Nevertheless, several limitations temper the interpretation of our findings. Approximately 35% of the initial cohort was excluded, mainly due to prior neoadjuvant chemotherapy, incomplete imaging/pathology data, or suboptimal image quality. This exclusion may introduce selection bias, favoring patients with more straightforward tumor presentations and potentially contributing to the exceptionally high correlation observed between CEM and pathological tumor size. It is plausible that excluded patients—particularly those receiving neoadjuvant therapy—had systematically different characteristics, such as younger age, higher breast density, or more aggressive tumor biology. Additionally, the single-center design further limits the generalizability of our results, underscoring the need for validation in larger, more heterogeneous populations. Future multicenter studies with more inclusive criteria are needed to validate these findings across diverse clinical settings. The single-center design and a substantial exclusion rate of 35%, including patients undergoing neoadjuvant chemotherapy, limit generalizability and may introduce selection bias. Particularly, the exclusion of neoadjuvant cases, who often present complex imaging challenges due to treatment-induced tumor changes, limits the applicability of our results to this clinically significant subgroup [
43]. Given the exploratory intent of the subgroup analyses and the number of comparisons performed, the risk of false-positive findings cannot be excluded. These results should be interpreted cautiously and may serve as hypothesis-generating evidence to guide future studies. Moreover, while our statistical analyses were robust and included sensitivity assessments, the retrospective nature of the surgical impact evaluation and the small size of the AL subgroup warrant prospective validation.
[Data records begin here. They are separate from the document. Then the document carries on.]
(** * Shade generator of uniweb/theming: a shallow embedding and its properties

    The embedded module is [shade-generator.js]: colour parsing, the
    sRGB / OKLab / OKLCH conversions, the binary-search gamut mapper, the two
    shade algorithms, the formatters and the palette builder.  Of
    [theme-processor.js] the part that works on plain values is embedded as
    well: palette references, the validators of colours, contexts, code
    themes and foundation variables, and the readers of foundation
    variables; of [css-generator.js], the default colours.

    JavaScript numbers are IEEE 754 binary64 values; they are modelled by
    Rocq's primitive [float], which is the same format with the same
    round-to-nearest-even arithmetic.  The functions that ECMAScript leaves
    implementation-approximated ([Math.cos], [Math.sin], [Math.atan2],
    [Math.cbrt], [Math.pow]) are a record [MathImpl] the program is
    parametrised by.  Strings are sequences of code units below 256.

    The definitions come first: the runtime ([JS]), the module itself
    ([ShadeGenerator]), a concrete [MathImpl] to run examples with
    ([Reference]), the reals a binary64 number stands for ([IEEE]) and the
    predicates the statements use ([Statements]), then [ThemeProcessor],
    [CssGenerator] and the predicates of their statements
    ([FurtherStatements]).  The lemmas follow: [Rounding] relates [+], [*]
    and [/] on non-negative floats to the reals, [Properties] holds the
    results about the module, [ExactResults] the operations that are exact
    on small integers, [Behaviour] further results about the shade
    generator and [ProcessorBehaviour] those about the theme processor. *)

From Stdlib Require Import Floats ZArith String Ascii List Bool Lia Reals Lra.
Import ListNotations.

Set Warnings "-inexact-float,-register-all".

Local Open Scope string_scope.
Local Open Scope Z_scope.

(** ** The JavaScript runtime the module relies on *)
Module JS.

(** *** Code units and strings *)

Definition code (c : ascii) : Z := Z.of_N (N_of_ascii c).

Definition chr (n : Z) : ascii := ascii_of_N (Z.to_N n).

(** [WhiteSpace] and [LineTerminator] code units below 256: what [trim]
    strips and what the class [\s] accepts. *)
Definition isSpace (c : ascii) : bool :=
  let n := code c in
  ((9 <=? n) && (n <=? 13)) || (n =? 32) || (n =? 160).

Definition isDigit (c : ascii) : bool :=
  let n := code c in (48 <=? n) && (n <=? 57).

Definition isDigitOrDot (c : ascii) : bool := isDigit c || (code c =? 46).

Definition isSpaceOrComma (c : ascii) : bool := isSpace c || (code c =? 44).

(** Value of a digit in a radix up to 36, as [parseInt] reads it. *)
Definition digitValue (c : ascii) : option Z :=
  let n := code c in
  if (48 <=? n) && (n <=? 57) then Some (n - 48)
  else if (97 <=? n) && (n <=? 122) then Some (n - 87)
  else if (65 <=? n) && (n <=? 90) then Some (n - 55)
  else None.

Definition isHexDigit (c : ascii) : bool :=
  match digitValue c with Some v => v <? 16 | None => false end.

Definition lowerChar (c : ascii) : ascii :=
  let n := code c in
  if ((65 <=? n) && (n <=? 90))
     || ((192 <=? n) && (n <=? 222) && negb (n =? 215))
  then chr (n + 32) else c.

Fixpoint toLowerCase (s : string) : string :=
  match s with
  | EmptyString => EmptyString
  | String c r => String (lowerChar c) (toLowerCase r)
  end.

Fixpoint trimStart (s : string) : string :=
  match s with
  | String c r => if isSpace c then trimStart r else s
  | EmptyString => EmptyString
  end.

Fixpoint trimEnd (s : string) : string :=
  match s with
  | EmptyString => EmptyString
  | String c r =>
      match trimEnd r with
      | EmptyString => if isSpace c then EmptyString else String c EmptyString
      | r' => String c r'
      end
  end.

Definition trim (s : string) : string := trimEnd (trimStart s).

Definition startsWith (s p : string) : bool := String.prefix p s.

Fixpoint drop (n : nat) (s : string) : string :=
  match n, s with
  | O, _ => s
  | S n', String _ r => drop n' r
  | S _, EmptyString => EmptyString
  end.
Furthermore, our analysis did not include a direct comparison with magnetic resonance imaging (MRI), which currently represents the reference standard for preoperative breast cancer staging. As such, claims regarding the superior performance of CEM should be interpreted in the context of the imaging modalities directly evaluated—namely, mammography and ultrasound. Future studies comparing CEM and MRI in similar clinical settings would be valuable to further contextualize our findings.
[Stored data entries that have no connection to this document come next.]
(** A row that the fixing loop may pick: auto-fixable, with this status. *)
Definition candidate (st : ErrorStatus.t) (e : Error.t) : bool :=
  ErrorStatus.eqb (Error.status e) st && Error.auto_fixable e.

(** A relation between states that every operation of the detector and
    every manual operation respects step by step: it is a preorder, it
    holds when the clock or the identifier source is read, an event is
    published, the detector's flag or context buffer is written, a row
    within the bounds is appended to the table of errors, or rows are
    rewritten in what is not [detection]. *)
Record frame (R : World -> World -> Prop) : Prop := mkFrame {
  frame_refl : forall w, R w w;
  frame_trans : forall w1 w2 w3, R w1 w2 -> R w2 w3 -> R w1 w3;
  frame_reads : forall w n, R w (set_reads n w);
  frame_draws : forall w n, R w (set_draws n w);
  frame_bus : forall w b d, R w (set_bus b d w);
  frame_detector :
    forall w running buf,
      R w (set_detector (Detector.mk running (Detector._last_position (detector w)) buf
                                     (Detector._context_size (detector w))) w);
  frame_append : forall w e, within_bounds e -> R w (set_errors (errors w ++ [e]) w);
  frame_update :
    forall w id f, (forall e, detection (f e) = detection e) ->
                   R w (set_errors (update_error id f (errors w)) w)
}.

(** What follows the first occurrence of [p] in [s], if there is one. *)
Fixpoint after_first (p s : string) : option string :=
  if Py.startswith p s then Some (Py.drop (String.length p) s)
  else match s with
       | EmptyString => None
       | String _ s' => after_first p s'
       end.

(** The text up to the first newline. *)
Fixpoint first_line (s : string) : string :=
  match s with
  | EmptyString => EmptyString
  | String c s' => if Ascii.eqb c Py.NL then EmptyString else String c (first_line s')
  end.

(** ** Concrete surroundings used in the examples *)

Module Scenario.

(** A clock that advances by [step] microseconds at each reading. *)
Definition clock (step : Z) (n : nat) : Z := 1700000000000000 + Z.of_nat n * step.
Definition second : Z := 1000000.

(** Identifiers [a], [b], [c], ... *)
Definition ids (n : nat) : string := String (ascii_of_nat (97 + n)) "".

Definition nl : string := String Py.NL "".

Definition value_error_line : string :=
  "2024-01-01 12:00:00,123 42 ERROR db odoo.http: ValueError: bad value".
Definition key_error_line : string :=
  "2024-01-01 12:00:01,456 42 ERROR db odoo.http: KeyError: 'missing'".

(** Checks that find nothing wrong. *)
Definition quiet : Checks := mkChecks (fun _ => true) None 1 (Some "") (Some "").

(** The agent exits with status 1. *)
Definition agent_fails : AttemptEnv :=
  mkAttemptEnv "fix it" (Completed 1 "" "boom" []) quiet.

(** A fresh process with one handler subscribed to every event. *)
Definition fresh : World :=
  let w := boot RetryConfig.default true in
  set_bus (EventBus.subscribe_all 0%nat (bus w)) (delivered w) w.

Definition event_types (w : World) : list EventType.t :=
  map Event.type (EventBus._history (bus w)).

End Scenario.

(** * Properties *)

(** ** Equality tests of the enumerations *)

Lemma ErrorStatus_eqb_eq (a b : ErrorStatus.t) : ErrorStatus.eqb a b = true <-> a = b.
Proof. destruct a, b; simpl; split; intro H; congruence. Qed.


Lemma EventType_eqb_eq (a b : EventType.t) : EventType.eqb a b = true <-> a = b.
Proof.
  unfold EventType.eqb; split.
  - destruct a, b; simpl; intro H; solve [reflexivity | discriminate H].
  - intros ->. apply String.eqb_refl.
Qed.

(** ** The repository's unit tests, replayed on the embedding *)

(** [test_error_detector.py], [TestErrorPatterns]: each line is found by
    the pattern registered under its name. *)
Example test_error_patterns :
  map (fun p : string * string =>
         option_map fst (first_pattern
                           (filter (fun x => String.eqb (fst x) (snd p)) Patterns.ERROR_PATTERNS)
                           (fst p)))
      [ ("ImportError: No module named 'missing'", "ImportError");
        ("ModuleNotFoundError: No module named 'xyz'", "ModuleNotFoundError");
        ("SyntaxError: invalid syntax", "SyntaxError");
        ("KeyError: 'missing_key'", "KeyError");
        ("psycopg2.IntegrityError: duplicate key", "psycopg2.IntegrityError");
        ("odoo.exceptions.UserError: Permission denied", "UserError") ]
  = [ Some ("ImportError", ErrorCategory.PYTHON, ErrorSeverity.HIGH, true);
      Some ("ModuleNotFoundError", ErrorCategory.DEPENDENCY, ErrorSeverity.HIGH, true);
      Some ("SyntaxError", ErrorCategory.PYTHON, ErrorSeverity.CRITICAL, true);
      Some ("KeyError", ErrorCategory.PYTHON, ErrorSeverity.MEDIUM, true);
      Some ("psycopg2.IntegrityError", ErrorCategory.DATABASE, ErrorSeverity.HIGH, false);
      Some ("UserError", ErrorCategory.ODOO, ErrorSeverity.LOW, false) ].
Proof. vm_compute. reflexivity. Qed.

(** [TestTracebackParsing.test_extract_multiple_frames] and
    [TestModuleExtraction]: three frames are found, the last one is the
    location, and the module is the directory under [custom_addons]. *)
Example test_traceback_and_module :
  let q := Patterns.DQ in
  let nl := Scenario.nl in
  let traceback :=
    ("File " ++ q ++ "/odoo/odoo/api.py" ++ q ++ ", line 100, in wrapper" ++ nl
     ++ "    return func(self)" ++ nl
     ++ "File " ++ q ++ "/home/odoo/custom_addons/sale_custom/models/sale.py" ++ q
     ++ ", line 42, in compute" ++ nl
     ++ "    return self._inner()" ++ nl
     ++ "File " ++ q ++ "/home/odoo/custom_addons/sale_custom/models/sale.py" ++ q
     ++ ", line 50, in _inner" ++ nl)%string in
  List.length (Re.findall Patterns.TRACEBACK_FILE_PATTERN traceback) = 3%nat
  /\ _extract_location traceback
     = (Some "/home/odoo/custom_addons/sale_custom/models/sale.py", Some 50)
  /\ _extract_module_name traceback = Some "sale_custom"
  /\ _extract_module_name "/opt/odoo/addons/hr_extension/__manifest__.py"
     = Some "hr_extension".
Proof. vm_compute. repeat split. Qed.

(** [test_error_fixer.py], [TestRetryConfig]: the backoff table and the cap. *)
Example test_exponential_backoff :
  map (RetryConfig.get_delay RetryConfig.default) [1; 2; 3; 4; 5] = [60; 120; 240; 480; 960]
  /\ RetryConfig.get_delay (RetryConfig.mk 5 100 2 150) 2 = 150.
Proof. vm_compute. split; reflexivity. Qed.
In summary, this study reinforces CEM as a superior imaging modality for preoperative breast cancer evaluation, offering surprising accuracy and reproducibility. The integration of CEM into clinical workflows has the potential to enhance surgical planning and patient outcomes. However, multicenter, prospective studies incorporating broader patient populations and long-term clinical endpoints remain imperative to confirm and expand upon these findings, thereby defining the precise role of CEM in the evolving landscape of breast cancer imaging.